A pesar de que su familia no era el mejor ejemplo, dolía que lo juzgaran como si no tuviera valor alguno. A diferencia de Ted, no podía sentirse orgullo de ambos. Su padre estaba en la cárcel y sus hermanos mayores quizás iban por el mismo camino. Para Stubby su madre era único miembro de su familia que había intentado enseñarle a ser una buena persona y de ella sí podía gritar lo orgulloso que estaba. Siempre había admirado su fuerza, la forma en la que lo sacó adelante, contra todos los problemas que su progenitor les trajo.
Seguían afectándole ese tipo de insultos, pero aún más le dolía cuando un profesor no lo escuchaba y simplemente le daba más importancia al “sangre pura”, eso lo ponía furioso y no podía evitar sentirse un cero a la izquierda. ¿Por qué siempre era él quién terminaba siendo juzgado?
—¿Lo viste todo?— cuestionó, luego resopló y nego con la cabeza. —Me porté como un imbécil.
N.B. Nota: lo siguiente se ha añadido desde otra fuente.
(* ===== verification/UvExecutor.v ===== *)
(** * extensions/flux_foundry/uv_executor.h: a task queue on a libuv loop

    Any thread dispatches; the loop thread empties the queue in rounds. libuv is not
    modelled: it calls [on_async] whenever it likes while the handle is open (which covers
    the calls that were asked for and spurious ones), and [on_closed] once after
    [uv_close]. [sent] records that [uv_async_send] was called since the last start of
    [on_async], which is when libuv documents that it will call it again. *)

From Stdlib Require Import ZArith Lia.
From stdpp Require Import base list.
From S2P Require Import Prelude.

Module uv_executor.
Section Executor.
(** Tasks. *)
Context {T : Type}.

Definition max_tasks_per_round : nat := 16.

(** The handle inside [state_t]: closing after [uv_close]; deleted with the state. *)
Inductive handle_status := HandleOpen | HandleClosing | HandleDeleted.

(** A call of [on_async] past its critical section: the tasks it still has to run and
    what it will do after them. *)
Record round := mk_round { todo : list T; rearm : bool; close_ : bool }.

(** [state_t], the pointer of the executor to it, and where the threads are: the round
    the loop thread is in, and the thread inside [close] between its unlock and its send
    ([Some true] on the loop thread). [queued] and [ran] record what happened: the tasks
    in the order they were queued, and in the order they ran with whether inline. *)
Record state_t := mk_state {
  tasks : list T;
  closing : bool;
  handle : handle_status;
  state_ : bool;
  sent : bool;
  in_round : option round;
  closer : option bool;
  queued : list T;
  ran : list (T * bool)
}.

Definition new_executor : state_t := mk_state [] false HandleOpen true false None None [] [].

(** [uv_async_send] on the handle of the state. *)
Definition async_send : eff state_t unit := fun s =>
  match handle s with
  | HandleDeleted => (Undefined, s)
  | _ => (Ok tt, mk_state (tasks s) (closing s) (handle s) (state_ s) true (in_round s) (closer s) (queued s) (ran s))
  end.

(** [dispatch] of a task that is not empty; [on_loop]: it is called on the loop thread. *)
Definition dispatch (on_loop : bool) (task : T) : eff state_t unit := fun s =>
  if negb (state_ s) then (Aborted, s)
  else if closing s then (Aborted, s)
  else match on_loop, tasks s with
       | true, [] =>
           (Ok tt, mk_state (tasks s) (closing s) (handle s) (state_ s) (sent s) (in_round s) (closer s)
                     (queued s) (ran s ++ [(task, true)]))
       | _, _ =>
           async_send (mk_state (tasks s ++ [task]) (closing s) (handle s) (state_ s) (sent s) (in_round s)
                         (closer s) (queued s ++ [task]) (ran s))
       end.

(** [close], to its unlock; the second call finds [state_] empty. *)
Definition close_lock (on_loop : bool) : eff state_t unit := fun s =>
  if negb (state_ s) then (Ok tt, s)
  else (Ok tt, mk_state (tasks s) true (handle s) false (sent s) (in_round s) (Some on_loop) (queued s) (ran s)).

(** The rest of [close]. *)
Definition close_send : eff state_t unit := fun s =>
  async_send (mk_state (tasks s) (closing s) (handle s) (state_ s) (sent s) (in_round s) None (queued s) (ran s)).

(** The critical section of [on_async]. *)
Definition on_async : eff state_t unit := fun s =>
  let batch := take max_tasks_per_round (tasks s) in
  let left := drop max_tasks_per_round (tasks s) in
  let rearm := match left with [] => false | _ => true end in
  (Ok tt, mk_state left (closing s) (handle s) (state_ s) false
            (Some (mk_round batch rearm (closing s && negb rearm))) (closer s) (queued s) (ran s)).

(** The next task of the round, or what follows the tasks. *)
Definition continue_round (r : round) : eff state_t unit := fun s =>
  match todo r with
  | task :: rest =>
      (Ok tt, mk_state (tasks s) (closing s) (handle s) (state_ s) (sent s)
                (Some (mk_round rest (rearm r) (close_ r))) (closer s) (queued s) (ran s ++ [(task, false)]))
  | [] =>
      let s' := mk_state (tasks s) (closing s) (handle s) (state_ s) (sent s) None (closer s) (queued s) (ran s) in
      if rearm r then async_send s'
      else if close_ r then
        (Ok tt, mk_state (tasks s) (closing s) HandleClosing (state_ s) (sent s) None (closer s) (queued s) (ran s))
      else (Ok tt, s')
  end.

(** [on_closed] deletes the state. *)
Definition on_closed : eff state_t unit := fun s =>
  (Ok tt, mk_state (tasks s) (closing s) HandleDeleted (state_ s) (sent s) (in_round s) (closer s) (queued s) (ran s)).

Inductive action :=
| Dispatch (on_loop : bool) (task : T)
| CloseLock (on_loop : bool)
| CloseSend
| OnAsync
| Continue
| OnClosed.

(** The loop thread is inside [close]. *)
Definition loop_busy (s : state_t) : bool := match closer s with Some true => true | _ => false end.

(** [None] when the action cannot happen: libuv calls nothing on a handle that is closed
    or inside another callback, and a thread inside [close] does nothing else. *)
Definition act (a : action) (s : state_t) : option (outcome unit * state_t) :=
  match a with
  | Dispatch true task => if loop_busy s then None else Some (dispatch true task s)
  | Dispatch false task => Some (dispatch false task s)
  | CloseLock on_loop => if loop_busy s && on_loop then None else Some (close_lock on_loop s)
  | CloseSend => match closer s with Some _ => Some (close_send s) | None => None end
  | OnAsync =>
      match handle s, in_round s with
      | HandleOpen, None => if loop_busy s then None else Some (on_async s)
      | _, _ => None
      end
  | Continue =>
      match in_round s with
      | Some r => if loop_busy s then None else Some (continue_round r s)
      | None => None
      end
  | OnClosed =>
      match handle s, in_round s with
      | HandleClosing, None => if loop_busy s then None else Some (on_closed s)
      | _, _ => None
      end
  end.

(** One action, among those a caller allows. *)
Inductive step (allowed : action -> Prop) : state_t -> state_t -> Prop :=
| do_act a s s' : allowed a -> act a s = Some (Ok tt, s') -> step allowed s s'.

Definition reachable (allowed : action -> Prop) (s : state_t) : Prop := rtc (step allowed) new_executor s.

(** [close] is only called on the loop thread. *)
Definition closed_on_loop (a : action) : Prop := a ≠ CloseLock false.
Definition anything (a : action) : Prop := True.

(** The tasks that ran from the queue. *)
Definition ran_queued (s : state_t) : list T :=
  omap (fun '(t, inline) => if inline : bool then None else Some t) (ran s).
Definition round_tasks (s : state_t) : list T :=
  match in_round s with Some r => todo r | None => [] end.
Definition rearming (s : state_t) : bool := match in_round s with Some r => rearm r | None => false end.
Definition round_closes (s : state_t) : bool := match in_round s with Some r => close_ r | None => false end.
Definition is_open (s : state_t) : bool := match handle s with HandleOpen => true | _ => false end.

Record invariant (s : state_t) : Prop := {
  inv_order : queued s = ran_queued s ++ round_tasks s ++ tasks s;
  inv_wake : tasks s ≠ [] -> is_open s = true /\ (sent s || rearming s = true);
  inv_length : (length (round_tasks s) <= max_tasks_per_round)%nat;
  inv_open : in_round s ≠ None -> is_open s = true;
  inv_round_close : round_closes s = true -> closing s = true /\ tasks s = [];
  inv_closing : is_open s = false -> closing s = true /\ tasks s = [];
  inv_state : state_ s = negb (closing s);
  inv_closer : closer s ≠ None -> closing s = true;
  inv_close : closing s = true -> is_open s = true -> closer s = None ->
              sent s || rearming s || round_closes s = true
}.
Lo golpeé, pero no considere que había un profesor cerca y que terminaría jugando en mi contra— se descargó, aún con la bronca a flor de piel.
Se sentía orgulloso de ser hijo de los Tonks, pero, en los últimos meses, cuando alguien hacía comentarios hirientes sobre ellos poco le faltaba a Ted para perder el control. No, no le molestaba la frase “sangre sucia”, pero sí le dolía cuando hablaban mal de aquellos individuos que tanto habían hecho por él y que ya no estaban--. Lo vi todo --confirmó, sentándose en la banca que estaba al lado del muchacho--. No creo que imbécil sea la palabra, no mediste tus actos pero al menos lograste tomar justicia por mano propia.